Les deux coauteurs-organisateurs, Paul Ariès directeur du journal Sarkophage et Bernard Genin, maire PCF de Vaulx-en-Velin, entourés ici d’élus et de spécialistes des enjeux urbains et des militants (Sloow Food, Villes lentes, Emmaus, etc.),  prennent en compte le discours sur les catastrophes environnementales qui menacent, épuisement des ressources et réchauffement climatique. Mais ils font aussitôt cet autre constat terrible : la ville moderne, globale et compétitive tend à exclure toujours un peu plus les plus pauvres. Or, la cité ne saurait être réduite à sa seule fonction de compétitivité économique. Pour eux : « Notre bonheur et notre qualité de vie passent par d’autres manières de penser et d’agir ».

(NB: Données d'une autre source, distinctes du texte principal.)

(** A metric row of the technicals block whose trimmed text is not cut in
    two by the delimiter of four line breaks makes [_volatility] raise
    [ValueError]. *)
Theorem _volatility_row_not_two_parts self block row :
  find (_soup self) "div" [("id", Exactly "technicals-collapse")]
  = Some block →
  row ∈ find_all block "div" [("class", Search "row relative-metric")] →
  length (str_split (strip (get_text row)) four_newlines) ≠ 2%nat →
  _volatility self
  = Raise (Exn ValueError
             "dictionary update sequence element has wrong length").
Proof.
  intros Hblock Hrow Hlen. unfold _volatility. rewrite Hblock. simpl.
  apply (dict_of_lists_wrong_length _
           (str_split (strip (get_text row)) four_newlines)); [| exact Hlen].
  apply list_elem_of_fmap. eauto.
Qed.

End ETFDBClient_more_properties.

(** ** The further properties at work *)

Lemma _parse_etf_record_with_url_witness :
  ∃ record,
    @_parse_etf_record _ (scripted two_pages)
      (raw_row "SPY" "/etf/SPY/" "SPDR S&P 500") = Ok record ∧
    record !! "url" = Some (PStr "https://etfdb.com/etf/SPY/") ∧
    record !! "one_year_return" = Some PNone.
Proof.
  destruct (@_parse_etf_record_with_url _ (scripted two_pages)
              (<["symbol" := PDict (<["text" := PStr "SPY"]>
                                      {["url" := PStr "/etf/SPY/"]})]>
                 (<["name" := PDict {["text" := PStr "SPDR S&P 500"]}]>
                    {["one_week_return" := PStr "0.5%"]}))
              (<["text" := PStr "SPY"]> {["url" := PStr "/etf/SPY/"]})
              "/etf/SPY/")
    as (record & Hrun & Hurl & _ & _ & Hytd & _).
  - vm_compute. reflexivity.
  - vm_compute. reflexivity.
  - right. exists {["text" := PStr "SPDR S&P 500"]}. vm_compute. reflexivity.
  - exists record. split; [exact Hrun |]. split; [exact Hurl | exact Hytd].
Defined.

Lemma _parse_etf_record_shape_witness :
  dom (normalised_row "SPY" "/etf/SPY/" "SPDR S&P 500")
  = {["symbol"; "name"; "url"; "one_week_return"; "one_year_return";
      "three_year_return"; "five_year_return"]} ∧
  ∃ u, normalised_row "SPY" "/etf/SPY/" "SPDR S&P 500" !! "url"
       = Some (PStr ("https://etfdb.com" +:+ u)).
Proof.
  apply (@_parse_etf_record_shape _ (scripted two_pages)
           (raw_row "SPY" "/etf/SPY/" "SPDR S&P 500")).
  vm_compute. reflexivity.
Defined.

Lemma _parse_etf_record_not_object_witness :
  @_parse_etf_record _ (scripted two_pages) (PDict {["symbol" := PStr "SPY"]})
  = Raise (Exn AttributeError "object has no attribute 'get'").
Proof.
  apply (@_parse_etf_record_not_object _ (scripted two_pages)).
  intros d [= <-]. exists (PStr "SPY"). split.
  - vm_compute. reflexivity.
  - intros s. discriminate.
Defined.

Lemma _prepare_etfs_list_rows_witness :
  Forall2
    (fun row record => @_parse_etf_record _ (scripted two_pages) row = Ok record)
    first_page
    [normalised_row "SPY" "/etf/SPY/" "SPDR S&P 500";
     normalised_row "QQQ" "/etf/QQQ/" "Invesco QQQ"].
Proof.
  apply (@_prepare_etfs_list_rows _ (scripted two_pages)).
  vm_compute. reflexivity.
Defined.

Lemma _scrape_page_propagates_witness :
  @_scrape_page _ (scripted not_json) 1 250 []
  = (Raise (Exn JSONDecodeError "Expecting value"), [1]) ∧
  @next _ (scripted not_json) 250 (Running 1) []
  = (Raised (Exn JSONDecodeError "Expecting value"), Done, [1]).
Proof.
  apply (@_scrape_page_propagates _ (scripted not_json) 1 250 []
           (not_json 1) [1]).
  - reflexivity.
  - reflexivity.
  - reflexivity.
Defined.

Lemma next_finished_witness :
  ∃ page, @get_etfs = Running page ∧ Running 2 = Running (page + 1).
Proof.
  apply (@next_finished _ (scripted two_pages) 250 get_etfs []
           (Yield [normalised_row "SPY" "/etf/SPY/" "SPDR S&P 500";
                   normalised_row "QQQ" "/etf/QQQ/" "Invesco QQQ"])
           (Running 2) [1]).
  vm_compute. reflexivity.
Defined.

Lemma drain_more_fuel_witness :
  @drain _ (scripted two_pages) 7 250 get_etfs []
  = (Some (Ok [normalised_row "SPY" "/etf/SPY/" "SPDR S&P 500";
               normalised_row "QQQ" "/etf/QQQ/" "Invesco QQQ"]), [1; 2]).
Proof.
  apply (@drain_more_fuel _ (scripted two_pages) 2 7).
  - vm_compute. reflexivity.
  - lia.
Defined.

Lemma drain_until_empty_page_witness :
  @drain _ (scripted two_pages) 2 250 (Running 1) []
  = (Some (Ok (concat
                 [[normalised_row "SPY" "/etf/SPY/" "SPDR S&P 500";
                   normalised_row "QQQ" "/etf/QQQ/" "Invesco QQQ"]])),
     [1; 2]).
Proof.
  apply (@drain_until_empty_page _ (scripted two_pages) 250
           [PList first_page] 1 [] [1] _ (PList []) [1; 2] 2).
  - apply serves_cons with (w' := [1]); [vm_compute; reflexivity |].
    apply serves_nil.
  - repeat constructor.
  - constructor; [vm_compute; reflexivity | constructor].
  - vm_compute. reflexivity.
  - reflexivity.
  - simpl. lia.
Defined.

Section further_witnesses.
#[local] Existing Instance sample_transport.
#[local] Existing Instance sample_utils.
#[local] Existing Instance sample_host.

Lemma resolve_ticker_idempotent_witness :
  "VTI" = upper "vti" ∧
  "https://etfdb.com/etf/VTI" = _base_url +:+ "/etf/" +:+ "VTI" ∧
  resolve_ticker "VTI" = Ok ("VTI", "https://etfdb.com/etf/VTI").
Proof.
  apply (resolve_ticker_idempotent "vti"). vm_compute. reflexivity.
Defined.

Lemma __init___requests_page_witness :
  __init__ "vti" []
  = (Ok {| _ticker := "VTI";
           _ticker_url := "https://etfdb.com/etf/VTI";
           _soup := sample_page [sample_holdings_section] |}, []).
Proof.
  assert (resolve_ticker "vti" = Ok ("VTI", "https://etfdb.com/etf/VTI"))
    as Hresolve by (vm_compute; reflexivity).
  rewrite (__init___requests_page "vti" "VTI" "https://etfdb.com/etf/VTI" []
             (Ok {| status_code := 200; reason := "OK"; text := "" |}) []
             Hresolve eq_refl).
  vm_compute. reflexivity.
Defined.

Lemma get_available_etfs_list_entries_witness :
  Forall2 (fun entry symbol => py_getitem entry "symbol" = Ok symbol)
    [PDict {["symbol" := PStr "SPY"]}; PDict {["symbol" := PStr "VTI"]}]
    [PStr "SPY"; PStr "VTI"].
Proof.
  assert (_load_available_etfs
          = Ok (PList [PDict {["symbol" := PStr "SPY"]};
                       PDict {["symbol" := PStr "VTI"]}])) as Hload
    by (vm_compute; reflexivity).
  destruct (get_available_etfs_list_entries _ Hload) as [Hlist _].
  apply Hlist. vm_compute. reflexivity.
Defined.

Lemma _trading_data_no_blank_witness :
  ∃ s, PStr "$10.0 M" = PStr s ∧ s ≠ "".
Proof.
  apply (_trading_data_no_blank sample_self sample_trading "AUM").
  - vm_compute. reflexivity.
  - vm_compute. reflexivity.
Defined.

Lemma _trading_data_raises_AttributeError_witness :
  ∃ e, _trading_data (sample_client one_block_page) = Raise e ∧
       e = Exn AttributeError "'NoneType' object has no attribute".
Proof.
  destruct (_trading_data (sample_client one_block_page)) as [d | e] eqn:Hrun;
    [vm_compute in Hrun; discriminate Hrun |].
  exists e. split; [reflexivity |].
  apply (_trading_data_raises_AttributeError (sample_client one_block_page)).
  exact Hrun.
Defined.

Lemma holdings_list_link_without_href_witness :
  holdings_list (sample_client anchor_page) = Raise (Exn KeyError "href") ∧
  _holdings (sample_client anchor_page) = Raise (Exn KeyError "href").
Proof.
  eapply (holdings_list_link_without_href (sample_client anchor_page)
            _ _ anchor_row (el "a" [("name", "top")] [txt "MSFT"])).
  - vm_compute. reflexivity.
  - vm_compute. reflexivity.
  - vm_compute. right. left.
  - vm_compute. reflexivity.
  - vm_compute. reflexivity.
Defined.

Lemma holdings_list_one_entry_per_row_witness :
  ∃ entries,
    holdings_list sample_self = Ok entries ∧ length entries = 2%nat.
Proof.
  destruct (holdings_list sample_self) as [entries | e] eqn:Hrun;
    [| vm_compute in Hrun; discriminate Hrun].
  exists entries. split; [reflexivity |].
  destruct (holdings_list_one_entry_per_row sample_self
              sample_holdings_section
              (default (txt "") (find sample_holdings_section "tbody" []))
              entries) as [_ Hlen].
  - vm_compute. reflexivity.
  - vm_compute. reflexivity.
  - exact Hrun.
  - rewrite Hlen. vm_compute. reflexivity.
Defined.
(* ===== verification/KList.v ===== *)
(** The doubly linked lists of lib/kernel/list.c, modelled at the level of the
    [prev] and [next] pointers.

    Memory is a finite map from addresses to [list_elem] cells.  A
    [struct list] at address [l] is its two header cells, [head] at [l] and
    [tail] at [l + 8]. *)
From S2P Require Import Prelude.
From Stdlib Require Import ZArith Lia.
From stdpp Require Import base numbers sorting gmap list.

Local Open Scope Z_scope.

(** * Data *)

Record list_elem := { prev : Z; next : Z }.

(** Memory: the cells that can be read and written. *)
Abbreviation heap := (gmap Z list_elem).

Definition NULL : Z := 0.

(** [&list->head] and [&list->tail]; a [struct list_elem] has two 4-byte
    pointers. *)
Definition head_of (l : Z) : Z := l.
Definition tail_of (l : Z) : Z := l + 8.

(** * Memory accesses *)

Definition load (e : Z) : st heap list_elem := fun h =>
  match h !! e with
  | Some n => Ok (n, h)
  | None => Err EFault
  end.

Definition store (e : Z) (n : list_elem) : st heap unit := fun h =>
  match h !! e with
  | Some _ => Ok (tt, <[e := n]> h)
  | None => Err EFault
  end.

Definition get_prev (e : Z) : st heap Z := n ← load e; mret (prev n).
Definition get_next (e : Z) : st heap Z := n ← load e; mret (next n).
Definition set_prev (e v : Z) : st heap unit :=
  n ← load e; store e {| prev := v; next := next n |}.
Definition set_next (e v : Z) : st heap unit :=
  n ← load e; store e {| prev := prev n; next := v |}.

(** * Operations *)

Definition is_head (elem : Z) : st heap bool :=
  if elem =? NULL then mret false else
  p ← get_prev elem;
  if negb (p =? NULL) then mret false else
  n ← get_next elem; mret (negb (n =? NULL)).

Definition is_interior (elem : Z) : st heap bool :=
  if elem =? NULL then mret false else
  p ← get_prev elem;
  if p =? NULL then mret false else
  n ← get_next elem; mret (negb (n =? NULL)).

Definition is_tail (elem : Z) : st heap bool :=
  if elem =? NULL then mret false else
  p ← get_prev elem;
  if p =? NULL then mret false else
  n ← get_next elem; mret (n =? NULL).

(** [a || b] with C's evaluation order. *)
Definition orM {S} (a b : st S bool) : st S bool :=
  x ← a; if x : bool then mret true else b.

(** [ASSERT (c)] where evaluating [c] reads memory. *)
Definition assertM {S} (c : st S bool) : st S unit := b ← c; assert b.

Definition list_init (l : Z) : st heap unit :=
  assert (negb (l =? NULL));;
  set_prev (head_of l) NULL;;
  set_next (head_of l) (tail_of l);;
  set_prev (tail_of l) (head_of l);;
  set_next (tail_of l) NULL.

Definition list_begin (l : Z) : st heap Z :=
  assert (negb (l =? NULL));; get_next (head_of l).

Definition list_next (elem : Z) : st heap Z :=
  assertM (orM (is_head elem) (is_interior elem));; get_next elem.

Definition list_end (l : Z) : st heap Z :=
  assert (negb (l =? NULL));; mret (tail_of l).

Leur interrogation Ralentir la vi(ll)e ?  n’est donc pas seulement une question de qualité de la vie, mais aussi de justice sociale et de démocratie politique. Est-ce qu’une ville solidaire, une ville écologique, une ville démocratique ne peut-être qu’une ville ralentie ? Le ralentissement est-il nécessaire pour rendre la ville aux plus pauvres, aux plus faibles, "pour une ville solidaire" ?

Au moment où pullulent les fausses solutions du "capitalisme vert" ( telles la taxe carbone, ou la foi béate dans la technoscience), les citoyens, les militants, les experts, les élus doivent débattre de la meilleure façon de satisfaire avant tout les besoins fondamentaux du plus grand nombre. Face aux mots poisons du pouvoir (le "toujours plus" : plus vite, plus haut, plus cher, plus moderne), nous devons inventer nos propres mots chantiers, nos propres champs du possible : la relocalisation, la gratuité, la coopération, le prendre soin, la ralentissement, la proximité. A une échelle humaine maîtrisée par les habitants : proximité, simplicité, convivialité.
Contre les fausses solutions du "capitalisme vert" et du discours du "développement durable" qui n’en est que le "cache-sexe",  ce petit livre explore cette piste politique fondamentale : la nécessité de ralentir la ville afin de la rendre aux milieux populaires. Une société partagée ne peut qu'être une société lente.
Mais comment organiser cette lenteur ? Comment la rendre désirable ? Pour répondre, les auteurs pointent trois objectifs, qui constituent autant de défis :
  • Premier défi : apprendre à parler d'écologie aux populations les plus pauvres (les chômeurs, les Smicards, les "sans" papier, domicile, etc.).
  • Deuxième défi : refuser d'en faire une affaire de bobos avec des pseudos solutions technoscientistes qui promettent des maisons écolos à 4 000 euros le mètre carré.
  • Troisième défi : inventer une alternative qui ne fasse pas payer la crise environnementale aux plus pauvres, comme ils paient déjà implacablement les crises financière, économiques et sociale.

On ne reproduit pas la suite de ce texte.